The occultation timing group looks to enlist citizen scientists to "share in a moment of celestial drama," said Steve Preston, president and amateur astronomer, with guidelines for reporting observations found at occultations.org/regulus2014/.
He said the forecast led him to cancel his plans to fly to Albany Tuesday from the Seattle area, but he hopes his decision was wrong, that the skies clear and "lots of people get to see Regulus disappear."
Models as of late Tuesday afternoon for that 2 a.m. time frame, forecast a 60 percent chance of rain for the city and an 80 percent chance for Long Island, with a 100 percent chance of cloudy skies, said Lauren Nash, National Weather Service meteorologist in Upton.

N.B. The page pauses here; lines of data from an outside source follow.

(* ===== verification/VirtioProof.v ===== *)
(** * The virtio driver implements the disk

    [virtio_disk_rw] and [virtio_disk_intr] of [src/kernel/virtio_disk.c], run
    against a device that follows the virtio protocol, implement the interface
    [BlockDevOk] the buffer cache is verified against. *)

From Stdlib Require Import FunctionalExtensionality.
From S2P Require Import Prelude Riscv Spinlock Str Kalloc Kernel Proc Sleeplock Virtio Bio KernelWp Ring BioProof BioBoot Await.

(** ** The device *)

(** One request is published and not yet answered, and the device was notified
    after it was put in the available ring: the chain of descriptors [i0], [i1],
    [i2] asks for a transfer between buffer [b] and the two sectors of block
    [blk]. *)
Record published (d : vdisk) (i0 i1 i2 b : Z) (write : bool) (blk : Z) : Prop := {
  pb_one : vd_avail_idx d = u16 (vd_used_idx d + 1);
  pb_notified : vd_notified d = vd_avail_idx d;
  pb_ring : vd_avail_ring d (vd_used_idx d mod NUM) = i0;
  pb_head : vd_desc d i0 = mkDesc (DmaOps i0) 16 VRING_DESC_F_NEXT i1;
  pb_data : vd_desc d i1 =
    mkDesc (DmaData b) BSIZE (Z.lor (if write then 0 else VRING_DESC_F_WRITE) VRING_DESC_F_NEXT) i2;
  pb_stat : vd_desc d i2 = mkDesc (DmaStatus i0) 1 VRING_DESC_F_WRITE 0;
  pb_ops : vd_ops d i0 = mkReq (if write then VIRTIO_BLK_T_OUT else VIRTIO_BLK_T_IN) 0 (blk * (BSIZE / 512))
}.
Lemma bread_coherent_witness : exists s b s', bread 1 200 fuel s = Ret b s' /\ b_blockno (bufs s' b) = 200 /\
  b_data (bufs s' b) = zeros 200 /\
  binv (c := 0) (me := 0) (dev := 1) (<[200 := block200]> zeros) (fun _ => 0) [b] (upd_buf b (set_b_data block200) s').
Proof.
  destruct sample_cache as (s & Hr & Hi & Hroom).
  destruct (bread_coherent (c := 0) (me := 0) (dev := 1) (DOK := sync_disk_ok) zeros (fun _ => 0) [] s 200 fuel block200
    ltac:(by apply Nat.ltb_lt) ltac:(cbn; lia) Hi ltac:(lia) (fun b Hb => False_ind _ (proj1 (elem_of_nil b) Hb)) (or_intror Hroom))
    as (b & s' & E & _ & Hb & Hd & _ & _ & Hi').
  exists s, b, s'. split; [exact E|]. split; [exact Hb|]. split; [exact Hd|exact Hi'].
Defined.

(** A buffer with new contents, held by the process. *)
Lemma sample_held : exists s b V, binv (c := 0) (me := 0) (dev := 1) V (fun _ => 0) [b] s /\ b_blockno (bufs s b) = 200 /\ V 200 = block200.
Proof.
  destruct sample_cache as (s & Hr & Hi & Hroom).
  assert (wp (bread 1 200) fuel s (fun b s' => binv (c := 0) (me := 0) (dev := 1) zeros (fun _ => 0) [b] s' /\ b_blockno (bufs s' b) = 200))
    as (b & s' & _ & Hi' & Hb)%wp_elim.
  { eapply wp_mono; [apply (wp_bread (c := 0) (me := 0) (dev := 1) zeros (fun _ => 0) [] s 200 fuel)|]; try done.
    - by apply Nat.ltb_lt.
    - cbn. lia.
    - intros b Hb. by apply not_elem_of_nil in Hb.
    - by right.
    - cbn beta. intros b s' (_ & _ & ? & ? & _). done. }
  exists (upd_buf b (set_b_data block200) s'), b, (<[200 := block200]> zeros). split; [|split].
  - rewrite <-Hb. apply binv_data; [done|apply list_elem_of_here].
  - cbn. by rewrite fn_lookup_insert.
  - by rewrite fn_lookup_insert.
Qed.

Lemma bwrite_durable_witness : exists s b s1 s2, bwrite b fuel s = Ret tt s1 /\ image s1 200 = block200 /\ brelse b fuel s1 = Ret tt s2.
Proof.
  destruct sample_held as (s & b & V & Hi & Hb & HV).
  destruct (bwrite_durable (c := 0) (me := 0) (dev := 1) (DOK := sync_disk_ok) V (fun _ => 0) [] s b fuel ltac:(cbn; lia) Hi) as (s1 & s2 & E1 & Him & _ & E2 & _).
  exists s, b, s1, s2. split; [exact E1|]. split; [|exact E2]. rewrite Hb in Him. rewrite Him. exact HV.
Defined.

(** A disk with a committed transaction that writes block 200. *)
Definition crashed : Z -> bytes := <[2 := hdr (fun _ => 0) [200]]> (<[3 := block200]> zeros).

Lemma trans200 : trans 2 [200].
Proof.
  split; [apply NoDup_singleton|apply Forall_singleton, isdata200|by vm_compute].
Qed.
(** Process 0 has the memory of [grown]; the pipe is at address 77. *)
Definition kernel1 : kernel := upd_proc 0 (set_p_pagetable tabA) (set_ms (set_hart idle_hart grown) kernel0).

Definition kernel2 : kernel := upd_pipe 77 (fun x => set_pi_nwrite 2 (set_pi_data (fun i => 65 + i) x)) kernel1.

(** A reader that takes one byte, and a writer that closes its side. *)
Definition other (f : pipe -> pipe) (ch : chan) (s : kernel) : option kernel :=
  Some (upd_pipe 77 f (set_cpu_proc (fun _ => Some 0) (upd_proc 0 (set_p_state RUNNING) s))).

Lemma kernel1_ready : user_ready (c := 0) (me := 0) (r := tabA) [] kernel1.
Proof.
  destruct grown_facts as (ρ & l & own & Hi & _ & [Hr _ _] & _). split; try done.
  - split; [apply idle_hart_mrep|done].
  - exists ρ, l, own. split; [|done]. cbn. by apply cinv_hart.
Qed.

Lemma other_drains : drains (c := 0) (me := 0) (pi := 77) (r := tabA) (other took).
Proof.
  intros s Hh _ _ Hok Hf Ho Hvm. eexists. split; [reflexivity|].
  assert (0 < plen (pipes s 77)) as Hp by (rewrite Hf; done).
  split; [done|]. split; [done|]. split; [cbn; by rewrite fn_lookup_insert|]. split; [done|]. split; [by intros va|].
  cbn. rewrite fn_lookup_insert. split; [by apply took_ok|]. split; [done|]. exists 1%nat.
  rewrite (queue_took _ Hok Hp). split; [cbn [length]; lia|done].
Qed.

Lemma other_fills : fills (c := 0) (me := 0) (pi := 77) (r := tabA) (other (set_pi_writeopen 0)).
Proof.
  intros s Hh _ _ Hok He Ho Hvm. eexists. split; [reflexivity|].
  split; [done|]. split; [done|]. split; [cbn; by rewrite fn_lookup_insert|]. split; [done|]. split; [by intros va|].
  cbn. rewrite fn_lookup_insert. split; [by destruct Hok|by right].
Qed.
(** C36: a trap in the kernel is transparent. [kernelvec] pushes every register
    on the kernel stack; when [kerneltrap] returns with its stack pointer and
    the pushed registers as they were, the code after the call gives the interrupted
    code back all its registers, but for [tp], which is not restored, as the
    process may have moved to another hart. *)
Theorem kernelvec_transparent s s2 pa :
  wide s -> stack_at (csrs s satp) (gpr s sp) pa ->
  let s1 := run tr kernelvec_enter s in
  gpr s2 sp = gpr s1 sp -> csrs s2 satp = csrs s1 satp ->
  (forall off, off ∈ kernel_frame.*2 -> load64 (ram s2) (pa + off) = load64 (ram s1) (pa + off)) ->
  let s3 := run tr kernelvec_leave s2 in
  (forall r, isreg r -> r <> tp -> gpr s3 r = gpr s r) /\ gpr s3 tp = gpr s2 tp /\ ram s3 = ram s2.
Proof.
  intros Hw Hst s1. unfold s1, kernelvec_enter. rewrite !run_app. cbn [run step]. set (s0 := set_gpr sp _ s).
  assert (gpr s0 sp = u64 (gpr s sp - 256)) as Hsp0 by done.
  assert (wide s0) as Hw0.
  { intros r. subst s0. cbn. rewrite fn_insert_spec. case_decide; [apply Z.mod_pos_bound; lia|apply Hw]. }
  destruct (run_saves tr kernel_frame sp s0 pa 256 kernel_frame_good) as (m & -> & Hin & _);
    [intros off Ho; by apply Hst|done|]. clear s1.
  cbn [gpr csrs ram]. rewrite Hsp0. intros Hsp Hsat Hslots. unfold kernelvec_leave. rewrite run_app. fold kept_frame.
  assert (mapped tr s2 sp pa 256) as Hm2.
  { intros off Ho. unfold phys. rewrite Hsat, Hsp. by apply Hst. }
  assert (forall r off, (r, off) ∈ kept_frame -> load64 (ram s2) (pa + off) = gpr s0 r) as Hkept.
  { intros r off Hr%kept_frame_sub. rewrite Hslots; [by apply Hin|]. apply list_elem_of_fmap. by exists (r, off). }
  destruct (run_loads tr kept_frame sp s2 pa 256 kept_frame_good Hm2) as (g & -> & Hg & Hout).
  { intros off Ho. by rewrite (Hkept sp off Ho), Hsp. }
  assert (forall r, isreg r -> r <> tp -> g r = gpr s0 r) as Hgr.
  { intros r Hr Hne. destruct (kept_frame_all r Hr Hne) as [off Ho]. by rewrite (Hg r off Ho), (Hkept r off Ho). }
  cbn [run step gpr ram set_gpr]. split_and!.
  - intros r Hr Hne. rewrite fn_insert_spec. case_decide as E.
    + subst r. rewrite Hgr, Hsp0 by done. unfold u64. rewrite Zplus_mod_idemp_l, Z.sub_add. apply Z.mod_small, Hw.
    + rewrite Hgr by done. subst s0. cbn. by rewrite fn_insert_ne.
  - rewrite fn_insert_ne by done. apply Hout. good.
  - done.
Qed.

(** ** Switching contexts *)

Lemma context_frame_good : good_frame context_frame 112.
Proof. good. Qed.

Lemma run_swtch s po pn :
  wide s -> mapped tr s a0 po 112 -> mapped tr s a1 pn 112 ->
  po + 112 <= pn \/ pn + 112 <= po -> po mod 8 = 0 -> pn mod 8 = 0 ->
  let s1 := run tr swtch_code s in
  (forall r off, (r, off) ∈ context_frame ->
    load64 (ram s1) (po + off) = gpr s r /\ gpr s1 r = load64 (ram s) (pn + off)) /\
  (forall r, r ∉ context_frame.*1 -> gpr s1 r = gpr s r) /\ csrs s1 = csrs s.
Proof.
  intros Hw Ho Hn Hd Hpo Hpn s1. unfold s1, swtch_code. rewrite run_app.
  destruct (run_saves tr context_frame a0 s po 112 context_frame_good Ho Hw) as (m & -> & Hin & Hout).
  destruct (run_loads tr context_frame a1 (mkRegs (gpr s) (csrs s) m) pn 112 context_frame_good) as (g & -> & Hg & Hrest).
  - done.
  - intros off Hoff. exfalso. assert (a1 ∉ context_frame.*1) as Ha by good. apply Ha, list_elem_of_fmap. by exists (a1, off).
  - cbn [gpr csrs ram]. split_and!; [|done|done]. intros r off Hr. split; [by apply Hin|].
    rewrite (Hg r off Hr). cbn [ram]. pose proof context_frame_good as (_ & _ & HF).
    pose proof (proj1 (Forall_forall _ _) HF _ Hr) as [Hal Hlt]. cbn in Hal, Hlt.
    replace (pn + off) with (po + (pn + off - po)) by lia. apply Hout.
    + Z.div_mod_to_equations. lia.
    + intros ([r' off'] & E & Hr')%list_elem_of_fmap. cbn in E.
      pose proof (proj1 (Forall_forall _ _) HF _ Hr') as [_ Hlt']. cbn in Hlt'. lia.
Qed.
(* ===== verification/Ulib.v ===== *)
(** * The user library: [src/user/ulib.c]

    The names are those of the C functions, so that [Ulib.strlen] is the
    [strlen] that user programs are linked with and [Str.strlen] is the
    kernel's. *)

From S2P Require Import Prelude Str User.

Definition strcpy (s t : Z) : U Z :=
  uloop (fun i =>
    c ← ldb (t + i);
    stb (s + i) c;;
    if c =? 0 then mret (Done s) else mret (Next (i + 1))) 0.

Definition strcmp (p q : Z) : U Z :=
  uloop (fun i =>
    a ← ldb (p + i);
    b ← ldb (q + i);
    if negb (a =? 0) && (a =? b) then mret (Next (i + 1)) else mret (Done (u8 a - u8 b))) 0.

Definition strlen (s : Z) : U Z :=
  uloop (fun i =>
    c ← ldb (s + i);
    if c =? 0 then mret (Done i) else mret (Next (i + 1))) 0.

(** The loop is the one of the kernel's [memset]. *)
Definition memset (dst c n : Z) : U Z :=
  uset (fun s => set_umem (memset_loop (umem s) dst c 0 (Z.to_nat n)) s);;
  mret dst.

Definition strchr (s c : Z) : U Z :=
  uloop (fun s =>
    x ← ldb s;
    if x =? 0 then mret (Done 0)
    else if x =? c then mret (Done s)
    else mret (Next (s + 1))) s.

(** [strchr] of a string constant: is [c] one of its characters? *)
Definition strchr_const (cs : list Z) (c : Z) : bool := bool_decide (c ∈ cs).

(** [read(0, &c, 1)] into a local variable. *)
Definition read_char (fd : Z) : U (Z * Z) :=
  '(cc, bs) ← call (Sread fd 1);
  mret (cc, hd 0 bs).

Definition gets (buf max : Z) : U Z :=
  i ← uloop (fun i =>
    if negb (i + 1 <? max) then mret (Done i) else
    '(cc, c) ← read_char 0;
    if cc <? 1 then mret (Done i) else
    stb (buf + i) c;;
    let i := i + 1 in
    if (c =? 10) || (c =? 13) then mret (Done i) else mret (Next i)) 0;
  stb (buf + i) 0;;
  mret buf.

(** [stat(n, st)], with [O_RDONLY] = 0. *)
Definition stat (n st : Z) : U Z :=
  fd ← open n 0;
  if fd <? 0 then mret (-1) else
  r ← fstat fd st;
  close fd;;
  mret r.

Definition atoi (s : Z) : U Z :=
  uloop (fun '(s, n) =>
    c ← ldb s;
    if (48 <=? c) && (c <=? 57) then mret (Next (s + 1, s32 (n * 10 + c - 48)))
    else mret (Done n)) (s, 0).

(** [while(n-- > 0)] copies as in the kernel; the test of the direction is
    this library's own. *)
Definition memmove_mem (m : memory) (dst src n : Z) : memory :=
  if dst <? src then move_up m dst src (Z.to_nat n)
  else move_down m (dst + n) (src + n) (Z.to_nat n).

Definition memmove (dst src n : Z) : U Z :=
  uset (fun s => set_umem (memmove_mem (umem s) dst src n) s);;
  mret dst.

Definition memcmp (s1 s2 n : Z) : U Z :=
  uget (fun s => memcmp_loop (fun i => umem s (s1 + i)) (fun i => umem s (s2 + i)) 0 (Z.to_nat n)).

Definition memcpy (dst src n : Z) : U Z := memmove dst src n.
(* ===== verification/Umalloc.v ===== *)
(** * The user-level allocator: [src/user/umalloc.c]

    Headers and blocks are in the memory of the process. A [Header] has 16
    bytes: the pointer [s.ptr] at offset 0 and the size [s.size], in
    headers, at offset 8. *)

From S2P Require Import Prelude Str User.

Definition hsize : Z := 16.

Definition s_ptr (m : memory) (p : Z) : Z := ld 8 m p.
Definition s_size (m : memory) (p : Z) : Z := ld 4 m (p + 8).

Definition get_ptr (p : Z) : U Z := uget (fun s => s_ptr (umem s) p).
Definition get_size (p : Z) : U Z := uget (fun s => s_size (umem s) p).
Definition set_ptr (p v : Z) : U unit := stw 8 p v.
Definition set_size (p v : Z) : U unit := stw 4 (p + 8) v.

(** The loop of [free]: the block of the list to insert behind. *)
Definition free_find (bp : Z) : U Z :=
  p ← uget freep;
  uloop (fun p =>
    nx ← get_ptr p;
    if (p <? bp) && (bp <? nx) then mret (Done p) else
    if (nx <=? p) && ((p <? bp) || (bp <? nx)) then mret (Done p) else
    mret (Next nx)) p.

Definition free (ap : Z) : U unit :=
  let bp := ap - hsize in
  p ← free_find bp;
  bsz ← get_size bp;
  nx ← get_ptr p;
  (if bp + hsize * bsz =? nx then
     nsz ← get_size nx;
     set_size bp (bsz + nsz);;
     nnx ← get_ptr nx;
     set_ptr bp nnx
   else set_ptr bp nx);;
  psz ← get_size p;
  (if p + hsize * psz =? bp then
     bsz ← get_size bp;
     set_size p (psz + bsz);;
     bnx ← get_ptr bp;
     set_ptr p bnx
   else set_ptr p bp);;
  uset (set_freep p).

(** [sbrk] takes an [int], so the number of bytes is cut to 32 bits. *)
Definition morecore (nu : Z) : U Z :=
  let nu := if nu <? 4096 then 4096 else nu in
  p ← sbrk (s32 (nu * hsize));
  if p =? -1 then mret 0 else
  set_size p nu;;
  free (p + hsize);;
  uget freep.

(** One round of the loop of [malloc]. *)
Definition malloc_body (nunits : Z) : Z * Z -> U (ctl (Z * Z) Z) := fun '(prevp, p) =>
  sz ← get_size p;
  if nunits <=? sz then
    r ← (if sz =? nunits then
           nx ← get_ptr p;
           set_ptr prevp nx;;
           mret p
         else
           set_size p (sz - nunits);;
           sz' ← get_size p;
           let p := p + hsize * sz' in
           set_size p nunits;;
           mret p);
    uset (set_freep prevp);;
    mret (Done (r + hsize))
  else
    fp ← uget freep;
    if p =? fp then
      p' ← morecore nunits;
      if p' =? 0 then mret (Done 0) else
      nx ← get_ptr p';
      mret (Next (p', nx))
    else
      nx ← get_ptr p;
      mret (Next (p, nx)).

(** [base] is the address of the static header that starts the list. *)
Section malloc.
Variable base : Z.

Definition malloc_init : U Z :=
  prevp ← uget freep;
  if prevp =? 0 then
    uset (set_freep base);;
    set_ptr base base;;
    set_size base 0;;
    mret base
  else mret prevp.

Definition malloc (nbytes : Z) : U Z :=
  let nunits := u32 ((nbytes + hsize - 1) / hsize + 1) in
  prevp ← malloc_init;
  p ← get_ptr prevp;
  uloop (malloc_body nunits) (prevp, p).

End malloc.
Lemma covers_in b x : b.1 <= x < bend b -> covers b x = 1.
Proof. intros H. unfold covers. by rewrite (proj2 (Z.leb_le _ _)), (proj2 (Z.ltb_lt _ _)) by lia. Qed.

Lemma covers_out b x : x < b.1 \/ bend b <= x -> covers b x = 0.
Proof. intros H. unfold covers. destruct (Z.leb_spec b.1 x), (Z.ltb_spec x (bend b)); cbn; lia. Qed.

Lemma covers_nonneg b x : 0 <= covers b x.
Proof. unfold covers. by destruct (_ && _). Qed.

Lemma cover_nonneg bs x : 0 <= cover bs x.
Proof. induction bs as [|b bs IH]; cbn; [lia|]. pose proof (covers_nonneg b x). fold (cover bs x). lia. Qed.

Lemma cover_cons b bs x : cover (b :: bs) x = covers b x + cover bs x.
Proof. done. Qed.

Lemma cover_app l r x : cover (l ++ r) x = cover l x + cover r x.
Proof. induction l as [|b l IH]; [done|]. cbn [app]. rewrite !cover_cons, IH. lia. Qed.

Lemma cover_in b bs x : b ∈ bs -> b.1 <= x < bend b -> 1 <= cover bs x.
Proof.
  intros (l & r & ->)%list_elem_of_split Hx. rewrite cover_app, cover_cons, covers_in by done.
  pose proof (cover_nonneg l x). pose proof (cover_nonneg r x). lia.
Qed.

Lemma cover_zero b bs x : cover bs x = 0 -> b ∈ bs -> x < b.1 \/ bend b <= x.
Proof. intros H0 Hb. destruct (decide (b.1 <= x < bend b)) as [Hx|]; [|lia]. pose proof (cover_in b bs x Hb Hx). lia. Qed.

Lemma covers_split a k j x : 0 <= k -> 0 <= j -> covers (a, k + j) x = covers (a, k) x + covers (a + hsize * k, j) x.
Proof.
  intros Hk Hj. unfold covers, bend, hsize. cbn [fst snd].
  destruct (Z.leb_spec a x), (Z.leb_spec (a + 16 * k) x), (Z.ltb_spec x (a + 16 * (k + j))), (Z.ltb_spec x (a + 16 * k)),
    (Z.ltb_spec x (a + 16 * k + 16 * j)); cbn; lia.
Qed.

Lemma covers_empty a x : covers (a, 0) x = 0.
Proof. apply covers_out. unfold bend. cbn [fst snd]. lia. Qed.

(** ** Headers in memory *)

Lemma s_ptr_ext m m' a : (forall x, a <= x < a + hsize -> m' x = m x) -> s_ptr m' a = s_ptr m a.
Proof. unfold s_ptr, hsize. intros H. apply ld_ext. intros x Hx. apply H. lia. Qed.

Lemma s_size_ext m m' a : (forall x, a <= x < a + hsize -> m' x = m x) -> s_size m' a = s_size m a.
Proof. unfold s_size, hsize. intros H. apply ld_ext. intros x Hx. apply H. lia. Qed.
(** The string at [b] runs over the end of the memory, so the kernel gets the
    pointer; [args] is at [loc]. *)
Definition copyinstr3 (s : uarg) : U unit :=
  sbrk 8192;;
  top ← sbrk 0;
  uwhen (negb (top mod PGSIZE =? 0)) (sbrk (PGSIZE - top mod PGSIZE);; mret tt);;
  top ← sbrk 0;
  die_if (negb (top mod PGSIZE =? 0)) 1 (line "oops") [];;
  let b := top - 1 in
  stb b 120;;
  ret ← raw SYS_unlink [b];
  die_if (negb (ret =? -1)) 1 (line "unlink(%s) returned %d, not -1") [Vnum b; Vnum ret];;
  fd ← raw SYS_open [b; Z.lor O_CREATE O_WRONLY];
  die_if (negb (fd =? -1)) 1 (line "open(%s) returned %d, not -1") [Vnum b; Vnum fd];;
  ret ← raw SYS_link [b; b];
  die_if (negb (ret =? -1)) 1 (line "link(%s, %s) returned %d, not -1") [Vnum b; Vnum b; Vnum ret];;
  ret ← raw SYS_exec [b; loc];
  die_if (negb (ret =? -1)) 1 (line "exec(%s) returned %d, not -1") [Vnum b; Vnum fd].

Definition rwsbrk (s : uarg) : U unit :=
  a ← sbrk 8192;
  die_if (a =? -1) 1 (line "sbrk(rwsbrk) failed") [];;
  r ← sbrk (-8192);
  die_if (r =? -1) 1 (line "sbrk(rwsbrk) shrink failed") [];;
  fd ← open_ "rwsbrk" (Z.lor O_CREATE O_WRONLY);
  die_if (fd <? 0) 1 (line "open(rwsbrk) failed") [];;
  n ← raw SYS_write [fd; a + 4096; 1024];
  die_if (0 <=? n) 1 (line "write(fd, %p, 1024) returned %d, not -1") [Vnum (a + 4096); Vnum n];;
  close fd;;
  unlink_ "rwsbrk";;
  fd ← open_ "README" O_RDONLY;
  die_if (fd <? 0) 1 (line "open(rwsbrk) failed") [];;
  n ← raw SYS_read [fd; a + 4096; 10];
  die_if (0 <=? n) 1 (line "read(fd, %p, 10) returned %d, not -1") [Vnum (a + 4096); Vnum n];;
  close fd;;
  exit 0.

(** ** Growing and shrinking *)

Definition TOOMUCH : Z := 1024 * 1024 * 1024.
Definition BIG : Z := 100 * 1024 * 1024.

(** The loop that grows by one byte at a time from [a]; the end of it. *)
Definition sbrk_bytes (s : uarg) (a : Z) : U Z :=
  uloop (fun '(i, a) =>
    if negb (i <? 5000) then mret (Done a) else
    b ← sbrk 1;
    die_if (negb (b =? a)) 1 (line "%s: sbrk test failed %d %x %x") [s; Vnum i; Vnum a; Vnum b];;
    stb b 1;;
    mret (Next (i + 1, b + 1))) (0, a).

Definition sbrkbasic (s : uarg) : U unit :=
  pid ← fork;
  die_if (pid <? 0) 1 (line "fork failed in sbrkbasic") [];;
  uwhen (pid =? 0)
    (a ← sbrk TOOMUCH;
     uwhen (a =? -1) (exit 0);;
     each_page a (a + TOOMUCH) (fun b => stb b 99);;
     exit 1);;
  '(_, xstatus) ← wait_int junk;
  die_if (xstatus =? 1) 1 (line "%s: too much memory allocated!") [s];;
  a ← sbrk 0;
  a ← sbrk_bytes s a;
  pid ← fork;
  die_if (pid <? 0) 1 (line "%s: sbrk test fork failed") [s];;
  sbrk 1;;
  c ← sbrk 1;
  die_if (negb (c =? a + 1)) 1 (line "%s: sbrk test failed post-fork") [s];;
  uwhen (pid =? 0) (exit 0);;
  '(_, xstatus) ← wait_int xstatus;
  exit xstatus.

(** A page that was given back is new when it is allocated again: its contents
    are what the kernel put there. *)
Definition sbrkmuch (s : uarg) : U unit :=
  oldbrk ← sbrk 0;
  a ← sbrk 0;
  let amt := u64 (BIG - a) in
  p ← sbrk (s32 amt);
  die_if (negb (p =? a)) 1 (line "%s: sbrk test failed to grow big address space; enough phys mem?") [s];;
  eee ← sbrk 0;
  each_page a eee (fun pp => stb pp 1);;
  let lastaddr := BIG - 1 in
  stb lastaddr 99;;
  a ← sbrk 0;
  c ← sbrk (- PGSIZE);
  die_if (c =? -1) 1 (line "%s: sbrk could not deallocate") [s];;
  c ← sbrk 0;
  die_if (negb (c =? a - PGSIZE)) 1 (line "%s: sbrk deallocation produced wrong address, a %x c %x") [s; Vnum a; Vnum c];;
  a ← sbrk 0;
  c ← sbrk PGSIZE;
  bad ← (if negb (c =? a) then mret true else d ← sbrk 0; mret (negb (d =? a + PGSIZE)));
  die_if bad 1 (line "%s: sbrk re-allocation failed, a %x c %x") [s; Vnum a; Vnum c];;
  last ← wild_ldb lastaddr;
  die_if (last =? 99) 1 (line "%s: sbrk de-allocation didn't really deallocate") [s];;
  a ← sbrk 0;
  b ← sbrk 0;
  c ← sbrk (s32 (- (b - oldbrk)));
  die_if (negb (c =? a)) 1 (line "%s: sbrk downsize failed, a %x c %x") [s; Vnum a; Vnum c].

(** A child that must be killed for what it does. *)
Definition must_die (s : uarg) (child : U unit) : U unit :=
  pid ← fork;
  die_if (pid <? 0) 1 (line "%s: fork failed") [s];;
  uwhen (pid =? 0) (child;; exit 1);;
  '(_, xstatus) ← wait_int junk;
  uwhen (negb (xstatus =? -1)) (exit 1).

Definition kernmem (s : uarg) : U unit :=
  uloop (fun a =>
    if negb (a <? KERNBASE + 2000000) then mret (Done tt) else
    must_die s (v ← wild_ldb a; printf (line "%s: oops could read %x = %x") [s; Vnum a; Vnum v]);;
    mret (Next (a + 50000))) KERNBASE.

Definition MAXVAplus (s : uarg) : U unit :=
  uloop (fun a =>
    if a =? 0 then mret (Done tt) else
    must_die s (wild_stb a 99;; printf (line "%s: oops wrote %x") [s; Vnum a]);;
    mret (Next (u64 (Z.shiftl a 1)))) MAXVA.

(** The ten children that allocate a lot of memory: the ids [fork] returned. *)
Definition sbrkfail_forks (fds0 fds1 : Z) : U (list Z) :=
  uloop (fun pids =>
    if negb (Z.of_nat (length pids) <? 10) then mret (Done pids) else
    pid ← fork;
    uwhen (pid =? 0)
      (b ← sbrk 0;
       sbrk (s32 (BIG - b));;
       write_bytes fds1 [120];;
       uloop (fun _ : unit => sleep 1000;; mret (Next tt)) tt);;
    uwhen (negb (pid =? -1)) (call (Sread fds0 1);; mret tt);;
    mret (Next (pids ++ [pid]))) [].

Definition sbrkfail (s : uarg) : U unit :=
  '(r, fds0, fds1) ← pipe;
  die_if (negb (r =? 0)) 1 (line "%s: pipe() failed") [s];;
  pids ← sbrkfail_forks fds0 fds1;
  c ← sbrk PGSIZE;
  ueach pids (fun pid => uwhen (negb (pid =? -1)) (kill pid;; wait 0;; mret tt));;
  die_if (c =? -1) 1 (line "%s: failed sbrk leaked memory") [s];;
  pid ← fork;
  die_if (pid <? 0) 1 (line "%s: fork failed") [s];;
  uwhen (pid =? 0)
    (a ← sbrk 0;
     sbrk (10 * BIG);;
     n ← uloop (fun '(i, n) =>
       if negb (i <? 10 * BIG) then mret (Done n) else
       v ← wild_ldb (a + i);
       mret (Next (i + PGSIZE, s32 (n + v)))) (0, 0);
     printf (line "%s: allocate a lot of memory succeeded %d") [s; Vnum n];;
     exit 1);;
  '(_, xstatus) ← wait_int junk;
  uwhen (negb (xstatus =? -1) && negb (xstatus =? 2)) (exit 1).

Still, if this event turns out to be a bust, there's always the next chance for sighting an asteroid occultation of such a bright star -- that would be in 2023 in southern Europe, Preston said.
Rice and her crowd are going on with their plans, she said, referring to members of a group she helped form, Astronomy on Tap, with the motto "Science is even better with beer."
They'll still be heading out to several New York City bars to "talk about asteroids or gravitational waves and inflation. Whatever floats your boat," according to the group's website, Astronomyontap.org. Depending on cloud cover, they'll also go out onto the streets to see Regulus briefly disappear from view, the site says.
It's a "very precious opportunity. We're going for it no matter what," Rice said. And, even if the star wink is masked by cloud cover, "We'll know it's happening."